Personal information
- Full name: John Kelly
- Date of birth: 20 October 1960 (age 64)
- Place of birth: Bebington, England
- Height: 5 ft 10 in (1.78 m)
- Position(s): Midfielder

Senior career*
- Years: Team / Apps / (Gls)
- 1978–1979: Cammell Laird
- 1979–1981: Tranmere Rovers / 64 / (9)
- 1981–1985: Preston North End / 130 / (27)
- 1985–1987: Chester City / 85 / (17)
- 1987: Swindon Town / 7 / (1)
- 1987–1989: Oldham Athletic / 52 / (6)
- 1989–1991: Walsall / 39 / (1)
- 1989: → Huddersfield Town (loan) / 10 / (1)
- 1990–1992: Huddersfield Town / 18 / (0)
- 1992–1993: Chester City / 31 / (1)
- 1993–199?: Rhyl

International career
- 1982–1983: Republic of Ireland U21 / 2 / (0)

= John Kelly (footballer, born 1960) =

English footballer

John Kelly (born 20 October 1960) is a former professional footballer who played in the Football League as a midfielder for Tranmere Rovers, Preston North End, Chester City, Swindon Town, Oldham Athletic, Walsall and Huddersfield Town.
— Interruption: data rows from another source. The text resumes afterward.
(* ===== verification/SealerPriority.v ===== *)
(** * The ordering window of the sealer

    Models [OrderingWindow.java]: the records of an open window leave it by the tip,
    highest first, with the records of one sender in their arrival order. The sort
    of [flush] is a stable sort by a comparator that no two entries tie under, so
    its result is the sorted permutation. A tip is the 128-bit number of its two
    halves; a sender is the number of its 20 bytes, and the all-zero sender is [0]. *)
From stdpp Require Import sorting.
From S2P Require Import Prelude Bytes Java.

Module OrderingWindow.
Definition DEFAULT_CAPACITY : Z := 20.
Definition HOLD_MS : Z := 5.

Record Entry (T : Type) : Type := mkEntry { tipHi : Z; tipLo : Z; headArrival : Z; arrival : Z; record : T }.
Arguments mkEntry {T}.
Arguments tipHi {T}.
Arguments tipLo {T}.
Arguments headArrival {T}.
Arguments arrival {T}.
Arguments record {T}.

Record t (T : Type) : Type := mk {
  capacity : Z;
  entries : list (Entry T);
  heads : gmap Address (Entry T);
  nextArrival : Z;
}.
Arguments mk {T}.
Arguments capacity {T}.
Arguments entries {T}.
Arguments heads {T}.
Arguments nextArrival {T}.

Section window.
Context {T : Type}.
Implicit Types (w : t T) (e : Entry T).

Definition new (capacity : Z) : result Exn (t T) :=
  if (capacity <? 0)%Z then Err IllegalArgument else Ok (mk capacity [] ∅ 0).

Definition isEmpty w : bool := bool_decide (length (entries w) = 0).

(** [Long.compare] and [Long.compareUnsigned]. *)
Definition FLUSH_ORDER e1 e2 : comparison :=
  match (headArrival e1 ?= headArrival e2)%Z with Eq => (arrival e1 ?= arrival e2)%Z | c => c end.

Definition byTipDescending e1 e2 : comparison :=
  match (unsigned (tipHi e2) ?= unsigned (tipHi e1))%Z with
  | Eq => match (unsigned (tipLo e2) ?= unsigned (tipLo e1))%Z with Eq => FLUSH_ORDER e1 e2 | c => c end
  | c => c
  end.

Definition before e1 e2 : Prop := byTipDescending e1 e2 ≠ Gt.
#[global] Instance before_dec e1 e2 : Decision (before e1 e2).
Proof. unfold before. apply _. Defined.

Definition add w (sender20 : Address) (hi lo : Z) (r : T) : t T * bool :=
  let a := nextArrival w in
  let head := if (sender20 =? 0)%N then None else heads w !! sender20 in
  let entry := match head with
               | None => mkEntry hi lo a a r
               | Some h => mkEntry (tipHi h) (tipLo h) (headArrival h) a r
               end in
  let heads' := match head with None => if (sender20 =? 0)%N then heads w else <[sender20 := entry]> (heads w) | Some _ => heads w end in
  let entries' := entries w ++ [entry] in
  (mk (capacity w) entries' heads' (long_add a 1), (capacity w <=? Z.of_nat (length entries'))%Z).

Definition flush w : t T * list T :=
  (mk (capacity w) [] ∅ (nextArrival w), record <$> merge_sort before (entries w)).

(** ** The order of the flush *)
(** The tip, as the number it is. *)
Definition tip e : Z := unsigned (tipHi e) * 2 ^ 64 + unsigned (tipLo e).

Definition key_le e1 e2 : Prop :=
  (tip e2 < tip e1 ∨ tip e1 = tip e2 ∧ (headArrival e1 < headArrival e2 ∨ headArrival e1 = headArrival e2 ∧ arrival e1 ≤ arrival e2))%Z.

Lemma before_key e1 e2 : before e1 e2 ↔ key_le e1 e2.
Proof.
  unfold before, byTipDescending, FLUSH_ORDER, key_le, tip. pose proof (unsigned_bound (tipLo e1)). pose proof (unsigned_bound (tipLo e2)).
  destruct (Z.compare_spec (unsigned (tipHi e2)) (unsigned (tipHi e1))); [|split; [lia|done]|split; [done|lia]].
  destruct (Z.compare_spec (unsigned (tipLo e2)) (unsigned (tipLo e1))); [|split; [lia|done]|split; [done|lia]].
  destruct (Z.compare_spec (headArrival e1) (headArrival e2)); [|split; [lia|done]|split; [done|lia]].
  destruct (Z.compare_spec (arrival e1) (arrival e2)); (split; [lia|done]) || (split; [done|lia]).
Qed.

#[global] Instance before_trans : Transitive before.
Proof. intros e1 e2 e3. rewrite !before_key. unfold key_le. lia. Qed.

#[global] Instance before_total : Total before.
Proof. intros e1 e2. rewrite !before_key. unfold key_le. lia. Qed.

Lemma flush_sorted w : StronglySorted before (merge_sort before (entries w)).
Proof. apply StronglySorted_merge_sort; apply _. Qed.
End window.
End OrderingWindow.

Import OrderingWindow.

(** ** A window of records with their senders *)
Section senders.
Context {U : Type}.

(** One offer: the sender, the tip and the rest of the record. *)
Record Offer : Type := mkOffer { of_sender : Address; of_hi : Z; of_lo : Z; of_rest : U }.

Definition add_offer (w : OrderingWindow.t Offer) (o : Offer) : OrderingWindow.t Offer := (add w (of_sender o) (of_hi o) (of_lo o) o).1.
Definition add_all (w : OrderingWindow.t Offer) (os : list Offer) : OrderingWindow.t Offer := fold_left add_offer os w.

(** The entries keep the offers in arrival order, and the entries of a sender share
    the key of its head. *)
Record window_of (w : OrderingWindow.t Offer) (os : list Offer) : Prop := {
  wf_records : record <$> entries w = os;
  wf_arrivals : StronglySorted (λ e1 e2, (arrival e1 < arrival e2)%Z) (entries w);
  wf_next : ∀ e, e ∈ entries w → (arrival e < nextArrival w)%Z;
  wf_heads : ∀ e, e ∈ entries w → of_sender (record e) ≠ 0%N → ∃ h, heads w !! of_sender (record e) = Some h ∧
    tipHi e = tipHi h ∧ tipLo e = tipLo h ∧ headArrival e = headArrival h;
}.

Lemma add_window w os o : window_of w os → (0 ≤ nextArrival w)%Z → (nextArrival w + 1 ≤ long_max)%Z →
  window_of (add_offer w o) (os ++ [o]) ∧ nextArrival (add_offer w o) = (nextArrival w + 1)%Z.
Proof.
  intros [Hr Ha Hn Hh] H0 Hmax. assert (long_add (nextArrival w) 1 = nextArrival w + 1)%Z as En.
  { apply to_long_small. unfold is_long, long_min, long_max in *. lia. }
  unfold add_offer, add. cbn [fst]. set (head := if (of_sender o =? 0)%N then None else heads w !! of_sender o).
  set (entry := match head with Some _ => _ | None => _ end).
  assert (arrival entry = nextArrival w ∧ record entry = o) as [Ea Er] by (unfold entry; by destruct head).
  split; [|exact En]. split; cbn [entries nextArrival heads].
  - by rewrite fmap_app, Hr; cbn; rewrite Er.
  - apply StronglySorted_app_2; [|done|repeat constructor]. intros e1 e2 H1 ->%list_elem_of_singleton. rewrite Ea. by apply Hn.
  - intros e [He|He%list_elem_of_singleton]%elem_of_app; rewrite En; [apply Hn in He; lia|subst e; lia].
  - intros e [He|He%list_elem_of_singleton]%elem_of_app Hs.
    + destruct (Hh e He Hs) as (h & Hl & Hk). destruct head as [h'|] eqn:Eh; [by exists h|]. unfold head in Eh.
      destruct (N.eqb_spec (of_sender o) 0) as [Hz|Hz]; [by exists h|]. exists h. split; [|done].
      rewrite lookup_insert_ne; [done|]. intros Hc. rewrite Hc in Eh. congruence.
    + subst e. rewrite Er in *. destruct head as [h'|] eqn:Eh; unfold head in Eh; destruct (N.eqb_spec (of_sender o) 0); try done.
      * exists h'. split; [done|]. by unfold entry.
      * exists entry. by rewrite lookup_insert_eq.
Qed.

Lemma add_all_window w os os' : window_of w os → (0 ≤ nextArrival w)%Z → (nextArrival w + Z.of_nat (length os') ≤ long_max)%Z →
  window_of (add_all w os') (os ++ os').
Proof.
  revert w os. induction os' as [|o os' IH]; intros w os Hw H0 Hm; cbn [add_all fold_left length] in *; [by rewrite app_nil_r|].
  destruct (add_window w os o Hw H0 ltac:(lia)) as [Hw1 En]. replace (os ++ o :: os') with ((os ++ [o]) ++ os') by by rewrite <-app_assoc.
  apply IH; [done|lia|lia].
Qed.

Lemma StronglySorted_filter_list {A} (R : relation A) (P : A → Prop) `{!∀ x, Decision (P x)} l : StronglySorted R l → StronglySorted R (filter P l).
Proof.
  induction 1 as [|x l Hl IH Hx]; [constructor|]. rewrite filter_cons. case_decide; [|done]. constructor; [done|].
  apply Forall_forall. intros y [_ Hy]%list_elem_of_filter. by eapply Forall_forall.
Qed.

Lemma StronglySorted_weaken {A} (R R' : relation A) l : (∀ x y, x ∈ l → y ∈ l → R x y → R' x y) → StronglySorted R l → StronglySorted R' l.
Proof.
  intros HR Hl. induction Hl as [|x l Hl IH Hx]; [constructor|]. constructor.
  - apply IH. intros y z Hy Hz. apply HR; by right.
  - apply Forall_forall. intros y Hy. rewrite Forall_forall in Hx. apply HR; [by left|by right|by apply Hx].
Qed.

Lemma arrival_inj (es : list (Entry Offer)) e1 e2 : StronglySorted (λ e1 e2, (arrival e1 < arrival e2)%Z) es →
  e1 ∈ es → e2 ∈ es → arrival e1 = arrival e2 → e1 = e2.
Proof.
  induction 1 as [|x l Hl IH Hx]; [by intros ?%elem_of_nil|]. rewrite Forall_forall in Hx.
  intros [->|H1]%elem_of_cons [->|H2]%elem_of_cons He; [done|apply Hx in H2; lia|apply Hx in H1; lia|by apply IH].
Qed.

Lemma filter_record a (es : list (Entry Offer)) :
  filter (λ o, of_sender o = a) (record <$> es) = record <$> filter (λ e, of_sender (record e) = a) es.
Proof.
  induction es as [|e es IH]; [done|]. cbn [fmap list_fmap]. rewrite !filter_cons. by case_decide; cbn; rewrite IH.
Qed.

(** C21. The ordering window keeps the records and the order of each sender. A window
    that opens empty and takes offers flushes them all, each once; the offers of one
    sender leave in the order they came, so a later nonce never passes an earlier
    one; and the window is empty after. *)
Theorem flush_keeps_senders (w : OrderingWindow.t Offer) (os : list Offer) :
  entries w = [] → (0 ≤ nextArrival w)%Z → (nextArrival w + Z.of_nat (length os) ≤ long_max)%Z →
  let '(w', out) := flush (add_all w os) in
  out ≡ₚ os ∧ entries w' = [] ∧ ∀ a, a ≠ 0%N → filter (λ o, of_sender o = a) out = filter (λ o, of_sender o = a) os.
Proof.
  intros He H0 Hm. assert (window_of w []) as Hw0.
  { split; rewrite He; [done|constructor|by intros e ?%elem_of_nil|by intros e ?%elem_of_nil]. }
  destruct (add_all_window w [] os Hw0 H0 Hm) as [Hr Ha _ Hh]. cbn [app] in *. set (w1 := add_all w os) in *. cbn [flush fst snd].
  pose proof (merge_sort_Permutation before (entries w1)) as Hp. split; [by rewrite Hp, Hr|]. split; [done|]. intros a Hz.
  rewrite <-Hr, !filter_record. f_equal.
  apply (StronglySorted_unique_strong (λ e1 e2, (arrival e1 ≤ arrival e2)%Z)).
  - intros e1 e2 [_ H1]%list_elem_of_filter [_ H2]%list_elem_of_filter Hl1 Hl2. rewrite Hp in H1.
    apply (arrival_inj _ _ _ Ha H1 H2). lia.
  - eapply StronglySorted_weaken; [|apply StronglySorted_filter_list, flush_sorted].
    intros e1 e2 [E1 H1]%list_elem_of_filter [E2 H2]%list_elem_of_filter. rewrite Hp in H1, H2. rewrite before_key.
    destruct (Hh e1 H1) as (h1 & Hl1 & K1 & K2 & K3); [congruence|]. destruct (Hh e2 H2) as (h2 & Hl2 & K4 & K5 & K6); [congruence|].
    assert (h1 = h2) as <- by congruence. unfold key_le, tip. rewrite K1, K2, K3, K4, K5, K6. lia.
  - eapply StronglySorted_weaken; [|by apply StronglySorted_filter_list]. cbn. lia.
  - by rewrite Hp.
Qed.
End senders.

(** ** A sample window *)
(** Sender 7 offers a low tip and then a high one; sender 8 is between. *)
Definition sample_offers : list (@Offer nat) :=
  [mkOffer 7 0 5 0; mkOffer 8 0 9 1; mkOffer 7 0 30 2; mkOffer 0 1 0 3; mkOffer 9 0 9 4].

Lemma flush_keeps_senders_witness :
  let '(w', out) := flush (add_all (mk 20 [] ∅ 40) sample_offers) in
  (of_rest <$> out) = [3; 1; 4; 0; 2]%nat ∧
  (out ≡ₚ sample_offers ∧ entries w' = [] ∧
   ∀ a, a ≠ 0%N → filter (λ o, of_sender o = a) out = filter (λ o, of_sender o = a) sample_offers).
Proof.
  pose proof (flush_keeps_senders (mk 20 [] ∅ 40) sample_offers eq_refl ltac:(done) ltac:(done)) as H.
  assert (of_rest <$> (flush (add_all (mk 20 [] ∅ 40) sample_offers)).2 = [3; 1; 4; 0; 2]%nat) as E by by vm_compute.
  destruct (flush _) as [w' out]. by split.
Defined.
The son of former Tranmere Rovers manager Noel Kelly, John established himself as a stylish midfielder in the lower divisions after joining Tranmere from neighbours Cammell Laird in September 1979. In 1985–86 he struck up a successful partnership with fellow new signing Milton Graham at Chester City, with Kelly scoring eight times as Chester were promoted from Division Four. A year later he moved up to the second tier with Swindon Town for £20,000, although he struggled to establish himself with the Wiltshire club and soon moved on to Oldham Athletic.

After spells with Walsall and Huddersfield Town, Kelly returned to Chester in the summer of 1992. Unfortunately, the 1992–93 season brought relegation to Division Three and Kelly was released at the end of the campaign. This marked the end of his professional career and he went part-time by joining Welsh side Rhyl.

Kelly made two appearances for the Republic of Ireland U21s, a nation he was eligible to represent as his father was born in Ireland.